Uptake and transport of new antiasthmatic compounds by human intestinal Caco-2 cells: correlations with lipophilicity by biopartitioning chromatography

Purpose: To characterize the membrane permeability and identify the mechanism of membrane transport for ten new antiasthmatic compounds by means of a combination of an in vitro cell model and various lipophilicity parameters. Methods: Human intestinal Caco-2 cells were used to measure cellular uptake and bidirectional transport. Lipophilicity was determined by biopartitioning chromatography (BPC, i.e. immobilized artificial membrane (1 AM) and biopartitioning miceller chromatography (BMC)) (log k) and an n-octanol/water system (log D and Clog P), respectively.

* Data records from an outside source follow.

(** * MU-MIMO beamforming-training trace handlers

    A shallow embedding of the callbacks of
    [src/evaluate_11ay_mu_mimo.cc] and the properties of the
    measurement reduction, the phase sequencing and the trace writers
    that the specification states about them.

    Conventions.
    - C++ fixed-width unsigned integers are [Z] values with the
      wrap-around written out ([u8], [u16], [u32], [to_size_t]).
    - [double] values holding linear power ratios are an abstract type
      [ratio] with the comparison [ratio_ltb] standing for [operator<];
      the result type of [RatioToDb] is a second abstract type [dB]
      (both are one type where the place of the conversion is at stake).
    - A handler that may throw ([std::vector::at]), dereference [end ()]
      or spin forever returns an [outcome]; loops whose counter is a
      [uint8_t] take fuel, and non-termination shows as [Timeout] for
      every amount of fuel.
    - Console output ([std::cout]) is not modelled; CSV trace files are
      modelled as their header fields followed by their data rows.
    - An exception no handler catches ends the program through
      [std::terminate], which flushes no stream: what a handler had written
      before it threw is not part of its outcome. *)

From Stdlib Require Import String ZArith List Bool Lia Sorted Permutation.
Import ListNotations.
Open Scope Z_scope.

(** ** Machine integers *)

Definition u8 (x : Z) : Z := x mod 256.
Definition u16 (x : Z) : Z := x mod 65536.
Definition u32 (x : Z) : Z := x mod 4294967296.
Definition u64 (x : Z) : Z := x mod 18446744073709551616.
(** Conversion of an [int] to [std::size_t] (64 bits). *)
Definition to_size_t (x : Z) : Z := x mod 18446744073709551616.

Definition is_u8 (x : Z) : Prop := 0 <= x < 256.
Definition is_u16 (x : Z) : Prop := 0 <= x < 65536.

(** ** Outcomes of a handler *)

Inductive outcome (A : Type) : Type :=
| Done (a : A)     (* the code ran to its end *)
| OutOfRange       (* [std::out_of_range] thrown by [at], never caught *)
| Undefined        (* an [end ()] iterator was dereferenced *)
| Timeout.         (* the fuel ran out *)

Arguments Done {A} a.
Arguments OutOfRange {A}.
Arguments Undefined {A}.
Arguments Timeout {A}.

Definition bind {A B : Type} (m : outcome A) (k : A -> outcome B) : outcome B :=
  match m with
  | Done a => k a
  | OutOfRange => OutOfRange
  | Undefined => Undefined
  | Timeout => Timeout
  end.

Notation "x <- m ;; k" := (bind m (fun x => k))
  (at level 61, m at next level, right associativity).

Definition omap {A B : Type} (f : A -> B) (m : outcome A) : outcome B :=
  x <- m ;; Done (f x).

(** [v.at (n)] for a [std::size_t] index [n]. *)
Definition vec_at {A : Type} (v : list A) (n : Z) : outcome A :=
  if (0 <=? n) && (n <? Z.of_nat (length v)) then
    match nth_error v (Z.to_nat n) with
    | Some a => Done a
    | None => OutOfRange
    end
  else OutOfRange.

(** [for (uint8_t i = start; cond (i); i++) body (i)] over a loop state. *)
Fixpoint for_u8 {S : Type} (fuel : nat) (cond : Z -> bool)
    (body : Z -> S -> outcome S) (i : Z) (s : S) : outcome S :=
  match fuel with
  | O => Timeout
  | Datatypes.S fuel' =>
      if cond i then
        s' <- body i s ;; for_u8 fuel' cond body (u8 (i + 1)) s'
      else Done s
  end.

(** Monadic left fold: the loop body run once per element of [l]. *)
Fixpoint ofold {S I : Type} (body : I -> S -> outcome S) (l : list I) (s : S)
    : outcome S :=
  match l with
  | [] => Done s
  | i :: l' => s' <- body i s ;; ofold body l' s'
  end.

(** The integers [start, start + 1, ..., start + n - 1]. *)
Fixpoint zseq (start : Z) (n : nat) : list Z :=
  match n with
  | O => []
  | Datatypes.S n' => start :: zseq (start + 1) n'
  end.
(** The sample row of a member holds what [UpdateMember] sends for it. *)
Lemma storedRow_lookups (member : baserow.Member) :
  storedRow member !! "Active MemberShip" = Some (JBool (ActiveMembership member))
  /\ storedRow member !! "Last Payment Date"
     = Some (JString (time.Format_date (LastPaymentDate member)))
  /\ storedRow member !! "Last Contribution Email Date"
     = Some (JString (time.Format_date (LastContributionEmailDate member))).
Proof.
  unfold storedRow.
  generalize (time.Format_date (LastPaymentDate member)),
    (time.Format_date (LastContributionEmailDate member)),
    (Id member), (baserow.Email member), (ActiveMembership member),
    (NumberContributionsEmail member).
  intros p c i e a n. vm_compute. done.
Qed.

Lemma storedRow_stores (member : baserow.Member) :
  baserow_api.stores (storedRow member) member.
Proof.
  destruct (storedRow_lookups member) as (Ha & Hp & Hc).
  intros fields Hf. unfold baserow_api.payload in Hf. injection Hf as <-.
  intros key v Hin.
  repeat (apply elem_of_cons in Hin as [Hin|Hin];
          [injection Hin as -> ->; done|]).
  by apply elem_of_nil in Hin.
Qed.

Lemma pairs_handled_at_most_once_witness :
  NoDup (membersWithPayment [sample.recent; sample.tieA]
           (membersByEmail [sample.ada; sample.bob])).
Proof.
  exact (proj1 (proj2
    (pairs_handled_at_most_once sample.payments [sample.recent; sample.tieA]
       (membersByEmail [sample.ada; sample.bob]) threshold sample_reduced_swapped))).
Defined.

Lemma no_match_no_call_witness :
  reconcile sample.env [sample.recent] [sample.ada] sample.w0
  = (tt, world.mkWorld 1 []).
Proof.
  apply (no_match_no_call sample.env [sample.recent] [sample.ada] sample.w0).
  intros payment member Hp Hm.
  apply list_elem_of_singleton in Hp. apply list_elem_of_singleton in Hm.
  rewrite Hp, Hm. vm_compute. reflexivity.
Defined.
(** ** src/extension.ts *)

(** [refreshRelatedFile], given [uri.fsPath]: the paths [p] of the calls
    [provider.refresh(vscode.Uri.file(p))] it makes. *)
Definition refreshRelatedFile (fsPath : jsstring) : list jsstring :=
  if includes fsPath (js "_test.dart") then
    let sourcePath := replace_first fsPath (js "_test.dart") (js ".dart") in
    [sourcePath]
  else if endsWith fsPath (js ".dart") then
    let testPath := replace_first fsPath (js ".dart") (js "_test.dart") in
    [testPath]
  else [].

(** ** Vocabulary of the statements *)

(** The lines of a text: the pieces between line feeds, without the empty
    piece after a final line feed. *)
Definition text_lines (s : jsstring) : list jsstring :=
  match rev (split_on LF s) with
  | [] :: pieces => rev pieces
  | pieces => rev pieces
  end.

Definition widget_content : jsstring :=
  generateTestContent (js "Widget") (js "./widget.dart").

(** The Windows separator, a backslash. *)
Definition BACKSLASH : N := 92.

(** A path segment that [normalize] keeps as it is: not empty, without a
    slash, and neither [.] nor [..]. *)
Definition seg_ok (s : jsstring) : Prop :=
  s <> [] /\ (SLASH ∉ s) /\ s <> js "." /\ s <> js "..".

(** The absolute POSIX path with the given segments; the root for none. *)
Definition abs_path (segs : list jsstring) : jsstring :=
  js "/" ++ join_with (js "/") segs.

(** The relative POSIX path with the given segments. *)
Definition rel_path (segs : list jsstring) : jsstring :=
  join_with (js "/") segs.

(** *** What a pattern matches

    The matcher above searches; the relation below says what counts as a
    match of a pattern from one state to another, without an order among the
    alternatives.  An iteration of a quantifier must consume input. *)

Inductive star_rel (R : mstate -> mstate -> Prop) : mstate -> mstate -> Prop :=
| star_done x : star_rel R x x
| star_more x y z :
    R x y -> shorter y x = true -> star_rel R y z -> star_rel R x z.
(** * The ticker board's price and company-information layer

    A shallow embedding of [app_Version2.py]: the symbol resolver
    [to_symbol], the cached company lookup [fetch_company_info], the batch
    quote fetch [get_latest_prices] with its per-symbol fallbacks, the
    routes [/] and [/prices]; and of the company search and the analysis
    of [app.py].

    Modelling conventions.
    - A Python [str] is a [string]; the text operations are those of the
      ASCII range (code points above 127 are left alone by [py_upper] and
      are not white space for [py_strip]).
    - A Python [dict] with string keys is a [gmap string _].
    - A float is a binary64 number: Rocq's primitive [float], whose
      operations round to nearest, ties to even, as the hardware does.
      Infinities, NaN and the two zeros are part of it. [round] on a Python
      float is the correctly rounded decimal rounding of CPython; [round] on
      a numpy float is numpy's scale, [rint], unscale.
    - The data provider and the clock are oracles that may answer each call
      differently; every call is appended to a log kept in the world state.
    - Python exceptions are values of an exception-and-state monad;
      [try ... except Exception] is [try_except].
    - The company details come in two layers. In the first the names and
      descriptions that the provider supplies are strings, as documented.
      The second, [Dyn], takes them as JSON values of any kind, where the
      slice of line 166 may raise; [Text] embeds the first into the second,
      and the two agree there. *)

From Stdlib Require Import Ascii QArith Qround Qabs Lqa Floats.
From Stdlib Require String.
From stdpp Require Import gmap strings list fin_maps.

(** ** Python string operations *)

Module PyStr.

(** [str.isspace] on the ASCII range: TAB, LF, VT, FF, CR, the four
    separators FS GS RS US, and the blank. *)
Definition py_isspace (c : ascii) : bool :=
  match c with
  | "009" | "010" | "011" | "012" | "013"
  | "028" | "029" | "030" | "031" | " " => true
  | _ => false
  end%char.

Definition upper_char (c : ascii) : ascii :=
  let n := nat_of_ascii c in
  if (97 <=? n)%nat && (n <=? 122)%nat then ascii_of_nat (n - 32) else c.

Fixpoint py_upper (s : string) : string :=
  match s with
  | EmptyString => EmptyString
  | String c s' => String (upper_char c) (py_upper s')
  end.

Fixpoint py_lstrip (s : string) : string :=
  match s with
  | EmptyString => EmptyString
  | String c s' => if py_isspace c then py_lstrip s' else s
  end.

Fixpoint py_rstrip (s : string) : string :=
  match s with
  | EmptyString => EmptyString
  | String c s' =>
      match py_rstrip s' with
      | EmptyString => if py_isspace c then EmptyString else String c EmptyString
      | r => String c r
      end
  end.

Definition py_strip (s : string) : string := py_lstrip (py_rstrip s).

(** [s.endswith(suf)]: some tail of [s] is [suf]. *)
Fixpoint py_endswith (s suf : string) : bool :=
  if String.eqb s suf then true
  else match s with
       | EmptyString => false
       | String _ s' => py_endswith s' suf
       end.

(** [s[:n]] for a non-negative [n]. *)
Fixpoint py_take (n : nat) (s : string) : string :=
  match n, s with
  | S n', String c s' => String c (py_take n' s')
  | _, _ => EmptyString
  end.

(** [sep.join(l)] *)
Fixpoint py_join (sep : string) (l : list string) : string :=
  match l with
  | [] => EmptyString
  | [x] => x
  | x :: rest => x +:+ sep +:+ py_join sep rest
  end.

(** [s.split(sep)] for a one-character separator. *)
Fixpoint py_split (sep : ascii) (s : string) : list string :=
  match s with
  | EmptyString => [EmptyString]
  | String c s' =>
      if Ascii.eqb c sep then EmptyString :: py_split sep s'
      else match py_split sep s' with
           | [] => [String c EmptyString]
           | w :: ws => String c w :: ws
           end
  end.

(** Truthiness of a string: non-empty. *)
Definition py_truthy (s : string) : bool :=
  match s with EmptyString => false | _ => true end.

(** A string is headed when it does not begin with white space. *)
Definition headed (s : string) : Prop :=
  match s with String c _ => py_isspace c = false | EmptyString => True end.

End PyStr.
Import PyStr.

(** ** The symbol resolver (lines 25-29) *)

Definition to_symbol (ticker : string) : string :=
  let ticker := py_upper (py_strip ticker) in
  if py_endswith ticker ".NS" || py_endswith ticker ".BO" then ticker
  else ticker +:+ ".NS".

(** ** Numbers

    Closing prices are binary64 floats: pandas hands out [numpy.float64]
    values, whose arithmetic is that of the hardware. pandas marks a
    missing value with NaN, and the batch branch calls [dropna] on what it
    reads. *)

Definition pyfloat := float.
Bind Scope float_scope with pyfloat.

Definition fsub (a b : pyfloat) : pyfloat := (a - b)%float.
Definition fdiv (a b : pyfloat) : pyfloat := (a / b)%float.
Definition fmul (a b : pyfloat) : pyfloat := (a * b)%float.

(** [a != 0]: NaN is different from every number, and [-0.0] is zero. *)
Definition f_nonzero (a : pyfloat) : bool := negb (a =? 0)%float.

(** Nearest integer, ties to the even one. *)
Definition round_half_even (q : Q) : Z :=
  let f := Qfloor q in
  match Qcompare (q - inject_Z f) (1 # 2) with
  | Lt => f
  | Gt => (f + 1)%Z
  | Eq => if Z.even f then f else (f + 1)%Z
  end.

Definition round_q (q : Q) (ndigits : nat) : Q :=
  let scale := (10 ^ Pos.of_nat ndigits)%positive in
  Qmake (round_half_even (q * inject_Z (Zpos scale))) scale.

(** The rational that a finite float with sign [s], mantissa [m] and
    exponent [e] stands for: plus or minus [m * 2^e]. *)
Definition exact (s : bool) (m : positive) (e : Z) : Q :=
  let n := cond_Zopp s (Zpos m) in
  match e with
  | Z0 => inject_Z n
  | Zpos p => inject_Z (n * 2 ^ Zpos p)
  | Zneg p => n # (2 ^ p)
  end.

(** The float nearest to a rational, ties to the even mantissa: the
    correctly rounded quotient of numerator and denominator. [szero] is the
    sign given to a zero. *)
Definition nearest (q : Q) (szero : bool) : pyfloat :=
  match Qnum q with
  | Z0 => SF2Prim (S754_zero szero)
  | Zpos n =>
      SF2Prim (SF64div (S754_finite false n 0) (S754_finite false (Qden q) 0))
  | Zneg n =>
      SF2Prim (SF64div (S754_finite true n 0) (S754_finite false (Qden q) 0))
  end.

(** The float of a natural number below [2^63]; exact up to [2^53]. *)
Definition float_of_Z (k : Z) : pyfloat := of_uint63 (Uint63.of_Z k).

(** C's [rint] in the default rounding mode: the nearest integer, ties to
    the even one, with the sign of the argument. A float whose exponent is
    not negative is an integer already; so are the infinities, and NaN
    stays NaN. *)
Definition rint (x : pyfloat) : pyfloat :=
  match Prim2SF x with
  | S754_finite s m (Zneg p) =>
      let r := float_of_Z (round_half_even (exact false m (Zneg p))) in
      if s then (- r)%float else r
  | _ => x
  end.

(** numpy's table of powers of ten, which holds the doubles [1e0] to
    [1e22]. *)
Definition power_of_ten (n : nat) : pyfloat :=
  nearest (inject_Z (10 ^ Z.of_nat n)) false.

(** [round(x, decimals)] on a [numpy.float64], for [decimals >= 0]: numpy
    multiplies by the power of ten, applies [rint], and divides. *)
Definition np_round (x : pyfloat) (decimals : nat) : pyfloat :=
  (rint (x * power_of_ten decimals) / power_of_ten decimals)%float.

(** [round(x, ndigits)] on a Python float, for [1 <= ndigits <= 323]:
    CPython rounds the exact value of [x] to [ndigits] decimals, ties to
    even, and returns the float nearest to that decimal. Zeros, infinities
    and NaN are returned as they are. *)
Definition py_round (x : pyfloat) (ndigits : nat) : pyfloat :=
  match Prim2SF x with
  | S754_finite s m e => nearest (round_q (exact s m e) ndigits) s
  | _ => x
  end.

(** [series.dropna()] *)
Definition dropna (series : list pyfloat) : list pyfloat :=
  filter (λ x, is_nan x = false) series.

(** ** Records of the service *)

(** The value dictionaries [{'price': ..., 'change_pct': ...}]; [None] is
    Python's [None]. *)
Module Quote.
Record t := mk { price : option pyfloat; change_pct : option pyfloat }.
End Quote.

(** The dictionaries [{'name': ..., 'description': ...}]. *)
Module Info.
Record t := mk { name : string; description : string }.
End Info.

(** Cache entries [{'info': ..., 'fetched_at': ...}]. *)
Module Entry.
Record t := mk { info : Info.t; fetched_at : Q }.
End Entry.
(** X24. A text that is XML but whose root is neither [mxfile] nor
    [mxGraphModel] is no error for [_read_drawio]: it is read as an empty
    document, with no diagram, no text and the counts 0; a root
    [mxGraphModel] is read as the single diagram named Main. *)
Theorem drawio_other_roots (lib : pylib) (content : string) (root : Element) :
  ET_fromstring lib content = Parsed root -> tag root <> "mxfile" ->
  (tag root <> "mxGraphModel" ->
   _read_drawio lib content = Return (ReadOk (summarize [])) /\
   diagram_count (summarize []) = 0%nat /\ text_content (summarize []) = []) /\
  (tag root = "mxGraphModel" ->
   forall doc, _read_drawio lib content = Return (ReadOk doc) ->
               exists ns es, diagrams doc = [{| d_nodes := ns; d_edges := es; d_name := "Main" |}]).
Proof.
  intros H Hm. unfold _read_drawio, read_root. rewrite H.
  apply String.eqb_neq in Hm. rewrite Hm. split.
  - intro Hg. apply String.eqb_neq in Hg. rewrite Hg. repeat split.
  - intros Hg doc Hd. rewrite Hg in Hd. cbn [String.eqb Ascii.eqb Bool.eqb] in Hd.
    bind_inv Hd. inversion Hd; subst. unfold parse_named in E. bind_inv E.
    destruct a0 as [ns es]. inversion E; subst. exists ns, es. reflexivity.
Qed.

Lemma drawio_other_roots_witness :
  _read_drawio (lib_of foreign_samples) foreign_xml = Return (ReadOk (summarize [])) /\
  diagram_count (summarize []) = 0%nat /\ text_content (summarize []) = [].
Proof.
  refine (proj1 (drawio_other_roots (lib_of foreign_samples) foreign_xml foreign_tree
                   eq_refl _) _); discriminate.
Defined.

Results: The cellular accumulation of compounds was pH-dependent, temperature-independent and unsaturable. In addition, no directional preference was observed in the bidirectional transport. Single-variable regression using lipophilicity from BPC was acceptable for the analysis of Caco-2 cell data. Multivariable regression analysis demonstrated that introducing molecular size and nonpolar surface area significantly improved the correlation of lipophilicity with either uptake or transport by cells. Conclusions: The results suggested that the new antiasthmatic compounds have a high membrane permeability and cellular accumulation, implying a potential high bioavailability in future clinic studies. A regular pattern involving a good correlation with BPC lipophilicity was observed for Caco-2 uptake and transport results, suggesting that passive diffusion was the principal mechanism governing drug transport across the cell membrane.